- _INSTRUCTIONS FOR THE TASK_: Using the records below, transcribe word for word the stretch from the line that contains "- a float that" through the line that contains "on small sample disks. *)", both end lines included, and nothing else.

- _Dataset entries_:

(** * image_comp.py: in-place image recompression, verified model

    A shallow embedding of [ImageCompressor] (src/image_comp.py).

    Conventions of the embedding:
    - a Python [str] is a [list ascii]; [str.lower] is modelled on the ASCII
      letters (bytes outside A-Z are left alone);
    - a [pathlib.Path] is the string [str(path)] prints, already in pathlib's
      normal form, on a POSIX host (separator [/]);
    - Python's unbounded [int] is [Z];
    - the image library (PIL) is an external collaborator: its operations are
      the fields of a [codec] record and every statement quantifies over it;
    - the disk is a finite map from paths to entries, a regular file with its
      bytes or a directory; [os], [shutil] and [pathlib] act on it as on a
      POSIX host, [Path.suffix] as CPython up to 3.13 computes it;
    - a float that the source only renders ([:.2f], [:.1f]) is the exact
      rational it stands for, which it is for sizes below [2^53]: every
      statement about a rendered size carries that bound ([exact_float]);
    - the folder the user types goes through [Path(...)]: the run is on its
      normal form, and the scan names the entries below it as pathlib does;
    - what the program prints, and each call of [img.save], is recorded in a
      trace;
    - only exceptions deriving from [Exception] are modelled
      (no KeyboardInterrupt / SystemExit).

    The file has the definitions first (the program, then the vocabulary of
    the statements), then the facts, and ends with the statements evaluated
    on small sample disks. *)

From Stdlib Require Import ZArith QArith Qround Qabs Qfield Lqa Ascii String DecimalString Lia List.
From stdpp Require Import base option list strings gmap.

Local Open Scope Z_scope.

(** ** Python strings *)

Abbreviation str := (list ascii).

(** A string literal of the source. *)
Definition lit (x : string) : str := list_ascii_of_string x.

Module PyStr.

Definition len (x : str) : Z := Z.of_nat (length x).

(** [c.lower()] for one ASCII character. *)
Definition lower_char (c : ascii) : ascii :=
  let n := nat_of_ascii c in
  if ((65 <=? n)%nat && (n <=? 90)%nat)%bool then ascii_of_nat (n + 32) else c.

(** [x.lower()] *)
Definition lower (x : str) : str := map lower_char x.

(** [x[-k:]] for a positive literal [k]: the last [k] characters, the whole
    string when it is shorter. *)
Definition slice_last (k : nat) (x : str) : str := drop (length x - k) x.

(** [x[i:]] for [0 <= i]. *)
Definition slice_from (i : Z) (x : str) : str := drop (Z.to_nat i) x.

(** [x.endswith(suf)] for one suffix. *)
Definition endswith1 (x suf : str) : bool :=
  bool_decide (slice_last (length suf) x = suf).

(** [x.endswith((suf1, suf2, ...))] *)
Definition endswith (x : str) (sufs : list str) : bool :=
  existsb (endswith1 x) sufs.

(** [x.rfind(c)], counted from offset [i]: the highest index of [c], or -1. *)
Fixpoint rfind_from (c : ascii) (x : str) (i : Z) : Z :=
  match x with
  | [] => -1
  | a :: x' =>
      let r := rfind_from c x' (i + 1) in
      if 0 <=? r then r else if bool_decide (a = c) then i else -1
  end.

Definition rfind (c : ascii) (x : str) : Z := rfind_from c x 0.

(** [x.split(c)]: always at least one piece. *)
Fixpoint split (c : ascii) (x : str) : list str :=
  match x with
  | [] => [[]]
  | a :: x' =>
      if bool_decide (a = c) then [] :: split c x'
      else match split c x' with
           | [] => [[a]]
           | p :: ps => (a :: p) :: ps
           end
  end.

(** [sep.join(xs)] *)
Fixpoint join (sep : str) (xs : list str) : str :=
  match xs with
  | [] => []
  | [x] => x
  | x :: xs' => x ++ sep ++ join sep xs'
  end.

End PyStr.

(** ** pathlib (PurePosixPath) *)

Module PyPath.

(** The parts pathlib keeps of the relative portion of a path: the pieces
    between separators that are neither empty nor [.]. *)
Definition is_part (x : str) : Prop := x <> [] /\ x <> lit ".".

#[global] Instance is_part_dec x : Decision (is_part x).
Proof. unfold is_part. apply _. Defined.

Definition parts (p : str) : list str := filter is_part (PyStr.split "/" p).

(** The root pathlib reads off a POSIX path: [//] for exactly two leading
    slashes, [/] for one or for three and more, none for a relative path. *)
Definition root (p : str) : str :=
  if bool_decide (lit "//" `prefix_of` p /\ ~ lit "///" `prefix_of` p) then lit "//"
  else if bool_decide (lit "/" `prefix_of` p) then lit "/"
  else [].

(** [str(Path(p))]: the root, then the parts joined by the separator; [.]
    when nothing is left. *)
Definition normalize (p : str) : str :=
  let s := root p ++ PyStr.join (lit "/") (parts p) in
  if bool_decide (s = []) then lit "." else s.

(** [Path(p).name]: the final component, the empty string if there is none. *)
Definition name (p : str) : str := default [] (last (parts p)).

(** [Path(p).suffix]:
    [i = name.rfind('.'); name[i:] if 0 < i < len(name) - 1 else ''] *)
Definition suffix (p : str) : str :=
  let nm := name p in
  let i := PyStr.rfind "." nm in
  if ((0 <? i) && (i <? PyStr.len nm - 1))%bool then PyStr.slice_from i nm else [].

End PyPath.

(** ** ImageCompressor: classification of file names *)

(** [self.supported_formats] *)
Definition supported_formats : list str :=
  [lit ".jpg"; lit ".jpeg"; lit ".png"; lit ".webp"; lit ".avif"].

(** [self.quality_mapping] *)
Definition quality_mapping : list (str * Z) :=
  [(lit ".jpg", 85); (lit ".jpeg", 85); (lit ".png", 95); (lit ".webp", 85); (lit ".avif", 80)].

(** [self.quality_mapping.get(ext, default)] *)
Definition quality_mapping_get (ext : str) (default : Z) : Z :=
  match list_find (fun kv => kv.1 = ext) quality_mapping with
  | Some (_, kv) => kv.2
  | None => default
  end.

(** [get_extension(self, filename)] *)
Definition get_extension (filename : str) : str :=
  let name := PyStr.lower filename in
  if PyStr.endswith name [lit ".jpg.avif"; lit ".jpg.webp"] then PyStr.slice_last 9 name
  else if PyStr.endswith name [lit ".png.webp"; lit ".png.avif"] then PyStr.slice_last 8 name
  else PyPath.suffix name.

(** [is_image(self, filename)] *)
Definition is_image (filename : str) : bool :=
  let ext := get_extension filename in
  bool_decide (ext ∈ supported_formats).

(** ** Exceptions, results and the state-and-exception monad *)

(** The exceptions the modelled code can meet. *)
Inductive exn :=
  | FileNotFoundError (path : str)      (* os.path.getsize, os.remove, open *)
  | IsADirectoryError (path : str)      (* open / unlink of a directory *)
  | ShutilError (path : str)            (* shutil.move: destination exists *)
  | ZeroDivisionError
  | ImageError (msg : str).             (* whatever the image library raises *)

Inductive result (A : Type) :=
  | Return (a : A)
  | Raise (e : exn).
Arguments Return {A} a.
Arguments Raise {A} e.

(** A computation over a state [St]: side effects made before an exception
    is raised stay in the state, as in Python. *)
Definition M (St A : Type) : Type := St -> result A * St.

Definition ret {St A} (a : A) : M St A := fun σ => (Return a, σ).
Definition raise {St A} (e : exn) : M St A := fun σ => (Raise e, σ).
Definition bind {St A B} (m : M St A) (k : A -> M St B) : M St B :=
  fun σ => match m σ with
           | (Return a, σ') => k a σ'
           | (Raise e, σ') => (Raise e, σ')
           end.
Definition get {St} : M St St := fun σ => (Return σ, σ).
Definition modify {St} (f : St -> St) : M St unit := fun σ => (Return tt, f σ).

Declare Scope py_scope.
Delimit Scope py_scope with py.
Notation "x <- m ;; k" := (bind m (fun x => k))
  (at level 100, m at next level, right associativity) : py_scope.
Notation "m ;; k" := (bind m (fun _ => k))
  (at level 100, right associativity) : py_scope.

(** [for x in xs: body(x)] *)
Fixpoint for_each {St A} (xs : list A) (body : A -> M St unit) : M St unit :=
  match xs with
  | [] => ret tt
  | x :: xs' => bind (body x) (fun _ => for_each xs' body)
  end.

(** [enumerate(xs, start)] *)
Fixpoint enumerate {A} (xs : list A) (start : Z) : list (Z * A) :=
  match xs with
  | [] => []
  | x :: xs' => (start, x) :: enumerate xs' (start + 1)
  end.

- _SOLVED EXERCISE_:
    - a float that the source only renders ([:.2f], [:.1f]) is the exact
      rational it stands for, which it is for sizes below [2^53]: every
      statement about a rendered size carries that bound ([exact_float]);
    - the folder the user types goes through [Path(...)]: the run is on its
      normal form, and the scan names the entries below it as pathlib does;
    - what the program prints, and each call of [img.save], is recorded in a
      trace;
    - only exceptions deriving from [Exception] are modelled
      (no KeyboardInterrupt / SystemExit).

    The file has the definitions first (the program, then the vocabulary of
    the statements), then the facts, and ends with the statements evaluated
    on small sample disks. *)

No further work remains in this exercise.